AVAILABLE RECORDS »

(* ===== verification/Fat32Name.v ===== *)
(** * [drivers/fs/fat32/fat32.hpp]: long and short names

    The namespace [detail] of the file, which turns directory records into
    names, and the parts of [Volume] that turn names into records.  A record
    is its 32 bytes, a [Name] the list of its bytes, a UTF-16 name the list of
    its units. *)

From S2P Require Import Prelude Filesystem.
Import Fs.
Local Open Scope Z_scope.

Module FatName.

Definition attribute_long_name := 0x0f.
Definition space := 32.

(** ** Reading names *)

(** [characters] has 260 units. *)
Record LongNameState := mkLongName {
  characters : list Z; checksum : Z; expected_ : Z; parts : Z; active : bool;
}.
#[global] Instance long_name_eta : Eta LongNameState := fun s =>
  mkLongName (characters s) (checksum s) (expected_ s) (parts s) (active s).
(** [state.reset()] *)
Definition reset : LongNameState := mkLongName (replicate 260 0xffff) 0 0 0 false.

(** Over the eleven bytes of a short name. *)
Definition short_checksum (name : list Z) : Z :=
  foldl (fun sum c => u8 ((if negb (Z.land sum 1 =? 0) then 0x80 else 0) + Z.shiftr sum 1 + c)) 0 (take 11 name).

(** The bytes of a code point, [None] above the last one. *)
Definition utf8_bytes (codepoint : Z) : option (list Z) :=
  let low shift := u8 (Z.lor 0x80 (Z.land (Z.shiftr codepoint shift) 0x3f)) in
  if codepoint <=? 0x7f then Some [u8 codepoint]
  else if codepoint <=? 0x7ff then Some [u8 (Z.lor 0xc0 (Z.shiftr codepoint 6)); low 0]
  else if codepoint <=? 0xffff then Some [u8 (Z.lor 0xe0 (Z.shiftr codepoint 12)); low 6; low 0]
  else if codepoint <=? 0x10ffff then Some [u8 (Z.lor 0xf0 (Z.shiftr codepoint 18)); low 12; low 6; low 0]
  else None.

(** Bytes beyond the capacity are dropped and make the name invalid. *)
Definition append_utf8 (name : Name) (codepoint : Z) : Name * bool :=
  match utf8_bytes codepoint with
  | None => (name, false)
  | Some bytes => (take name_capacity (name ++ bytes), (length name + length bytes <=? name_capacity)%nat)
  end.

(** The loop of [decode_long_name] over the units that are left. *)
Fixpoint decode_units (units : list Z) (output : Name) : Name * bool :=
  match units with
  | [] => (output, true)
  | first :: units =>
      if (first =? 0) || (first =? 0xffff) then (output, true)
      else if (0xd800 <=? first) && (first <=? 0xdbff) then
        match units with
        | [] => (output, false)
        | second :: units =>
            if (second <? 0xdc00) || (0xdfff <? second) then (output, false) else
            let '(output, valid) := append_utf8 output
              (0x10000 + Z.shiftl (first - 0xd800) 10 + (second - 0xdc00)) in
            if valid then decode_units units output else (output, false)
        end
      else if (0xdc00 <=? first) && (first <=? 0xdfff) then (output, false)
      else
        let '(output, valid) := append_utf8 output first in
        if valid then decode_units units output else (output, false)
  end.

Definition decode_long_name (state : LongNameState) : Name * bool :=
  if active state && (expected_ state =? 0) && negb (parts state =? 0) then
    let '(output, valid) := decode_units (take (Z.to_nat (parts state * 13)) (characters state)) [] in
    (output, valid && negb (length output =? 0)%nat)
  else ([], false).

Definition lower (lowercase : bool) (value : Z) : Z :=
  if lowercase && (65 <=? value) && (value <=? 90) then u8 (value + 32) else value.
Definition append_short (lowercase : bool) (output : Name) (value : Z) : Name :=
  output ++ [lower lowercase (if (value =? 0x05) && (length output =? 0)%nat then 0xe5 else value)].

Definition decode_short_name (entry : list Z) : Name :=
  let lowercase_base := negb (Z.land (byte entry 12) 0x08 =? 0) in
  let lowercase_extension := negb (Z.land (byte entry 12) 0x10 =? 0) in
  let base_size := back_while (fun c => c =? space) entry 8 in
  let output := foldl (append_short lowercase_base) [] (take base_size entry) in
  let extension_size := back_while (fun c => c =? space) (drop 8 entry) 3 in
  if (extension_size =? 0)%nat then output
  else foldl (append_short lowercase_extension) (output ++ [46]) (slice entry 8 extension_size).

Definition offsets : list nat := [1; 3; 5; 7; 9; 14; 16; 18; 20; 22; 24; 28; 30]%nat.

Definition consume_long_entry (entry : list Z) (state : LongNameState) : LongNameState :=
  let raw_ordinal := byte entry 0 in
  let ordinal := Z.land raw_ordinal 0x1f in
  let last := negb (Z.land raw_ordinal 0x40 =? 0) in
  if (ordinal =? 0) || (ordinal >? 20) || negb (byte entry 11 =? attribute_long_name) ||
     negb (byte entry 12 =? 0) || negb (little_u16 entry 26 =? 0)
  then reset else
  let state := if last then mkLongName (characters reset) (byte entry 13) ordinal ordinal true else state in
  if negb (active state) || negb (ordinal =? expected_ state) || negb (byte entry 13 =? checksum state) ||
     (ordinal >? parts state)
  then reset else
  state <| characters ::= fun c => patch c (Z.to_nat ((ordinal - 1) * 13)) (little_u16 entry <$> offsets) |>
        <| expected_ ::= fun e => u8 (e - 1) |>.

(** ** Writing names *)

Definition forbidden_name_byte (value : Z) : bool :=
  (value <? 0x20) || existsb (Z.eqb value) [34; 42; 47; 58; 60; 62; 63; 92; 124].

(** [continuation] more bytes of a sequence; a string that ends there has its
    NUL read instead. *)
Fixpoint continue_utf8 (continuation : nat) (name : list Z) (codepoint : Z) : option (Z * list Z) :=
  match continuation with
  | O => Some (codepoint, name)
  | S continuation =>
      match name with
      | [] => None
      | b :: name =>
          if negb (Z.land b 0xc0 =? 0x80) then None
          else continue_utf8 continuation name (Z.lor (u32 (Z.shiftl codepoint 6)) (Z.land b 0x3f))
      end
  end.

Definition utf8_lead (first : Z) : option (Z * nat) :=
  if first <? 0x80 then Some (first, 0%nat)
  else if Z.land first 0xe0 =? 0xc0 then Some (Z.land first 0x1f, 1%nat)
  else if Z.land first 0xf0 =? 0xe0 then Some (Z.land first 0x0f, 2%nat)
  else if Z.land first 0xf8 =? 0xf0 then Some (Z.land first 0x07, 3%nat)
  else None.

Definition bad_codepoint (continuation : nat) (codepoint : Z) : bool :=
  ((continuation =? 1)%nat && (codepoint <? 0x80)) || ((continuation =? 2)%nat && (codepoint <? 0x800)) ||
  ((continuation =? 3)%nat && (codepoint <? 0x10000)) || (codepoint >? 0x10ffff) ||
  ((0xd800 <=? codepoint) && (codepoint <=? 0xdfff)).

(** [Utf16Name] holds 255 units. *)
Definition push_codepoint (output : list Z) (codepoint : Z) : option (list Z) :=
  if codepoint <=? 0xffff then
    if (length output =? 255)%nat then None else Some (output ++ [u16 codepoint])
  else if (253 <? length output)%nat then None else
    let codepoint := codepoint - 0x10000 in
    Some (output ++ [u16 (0xd800 + Z.shiftr codepoint 10); u16 (0xdc00 + Z.land codepoint 0x3ff)]).

Fixpoint decode_utf8_loop (fuel : nat) (name : list Z) (output : list Z) : option (list Z) :=
  match fuel with
  | O => Some output
  | S fuel =>
      match name with
      | [] => Some output
      | first :: name =>
          if forbidden_name_byte first then None else
          '(codepoint, continuation) ← utf8_lead first;
          '(codepoint, name) ← continue_utf8 continuation name codepoint;
          if bad_codepoint continuation codepoint then None else
          output ← push_codepoint output codepoint;
          decode_utf8_loop fuel name output
      end
  end.

Definition decode_utf8_name (name : list Z) : option (list Z) :=
  if (length name =? 0)%nat then None else
  output ← decode_utf8_loop (length name) name [];
  match last output with
  | Some c => if (c =? 32) || (c =? 46) then None else Some output
  | None => None
  end.

(** The unit at [index] of a name padded with a zero and then ones. *)
Definition padded (utf16 : list Z) (index : nat) : Z :=
  match utf16 !! index with
  | Some value => value
  | None => if (index =? length utf16)%nat then 0 else 0xffff
  end.

(** The record [ordinal] of the [parts] of a long name. *)
Definition long_record (utf16 : list Z) (parts ordinal : Z) (checksum : Z) : list Z :=
  let raw := replicate 32 0xff in
  let raw := <[0%nat := u8 (Z.lor ordinal (if ordinal =? parts then 0x40 else 0))]> raw in
  let raw := <[11%nat := attribute_long_name]> raw in
  let raw := <[12%nat := 0]> raw in
  let raw := <[13%nat := checksum]> raw in
  let raw := patch raw 26 [0; 0] in
  let base := Z.to_nat ((ordinal - 1) * 13) in
  foldl (fun raw '(index, at_) => put16 raw at_ (padded utf16 (base + index))) raw (imap pair offsets).

Definition long_parts (utf16 : list Z) : Z := Z.of_nat ((length utf16 + 12) / 13).

(** The long-name records of a name in the order of the disk. *)
Definition long_records (utf16 : list Z) (checksum : Z) : list (list Z) :=
  (fun disk_part => long_record utf16 (long_parts utf16) (long_parts utf16 - Z.of_nat disk_part) checksum)
    <$> seq 0 (Z.to_nat (long_parts utf16)).

(** What [for_each] makes of them. *)
Definition consume_all (records : list (list Z)) (state : LongNameState) : LongNameState :=
  foldl (fun state raw => consume_long_entry raw state) state records.

(* "naïve.txt" followed by U+1F600 *)
Definition example_name : list Z := [110; 97; 195; 175; 118; 101; 46; 116; 120; 116; 240; 159; 152; 128; 97; 98; 99; 100; 101].

Example long_name_example :
  match decode_utf8_name example_name with
  | Some utf16 => decode_long_name (consume_all (long_records utf16 77) reset) = (example_name, true) /\ length (long_records utf16 77) = 2%nat
  | None => False
  end.
Proof. vm_compute. done. Qed.
End FatName.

PROBLEM STATEMENT »
Return exactly, and only, the lines above starting at the line that contains "(** Over the eleven bytes of a short name. *)" and ending at the line that contains "else if codepoint <=? 0xffff".

SOLUTION FOR THIS EXERCISE »
(** Over the eleven bytes of a short name. *)
Definition short_checksum (name : list Z) : Z :=
  foldl (fun sum c => u8 ((if negb (Z.land sum 1 =? 0) then 0x80 else 0) + Z.shiftr sum 1 + c)) 0 (take 11 name).

(** The bytes of a code point, [None] above the last one. *)
Definition utf8_bytes (codepoint : Z) : option (list Z) :=
  let low shift := u8 (Z.lor 0x80 (Z.land (Z.shiftr codepoint shift) 0x3f)) in
  if codepoint <=? 0x7f then Some [u8 codepoint]
  else if codepoint <=? 0x7ff then Some [u8 (Z.lor 0xc0 (Z.shiftr codepoint 6)); low 0]
  else if codepoint <=? 0xffff then Some [u8 (Z.lor 0xe0 (Z.shiftr codepoint 12)); low 6; low 0]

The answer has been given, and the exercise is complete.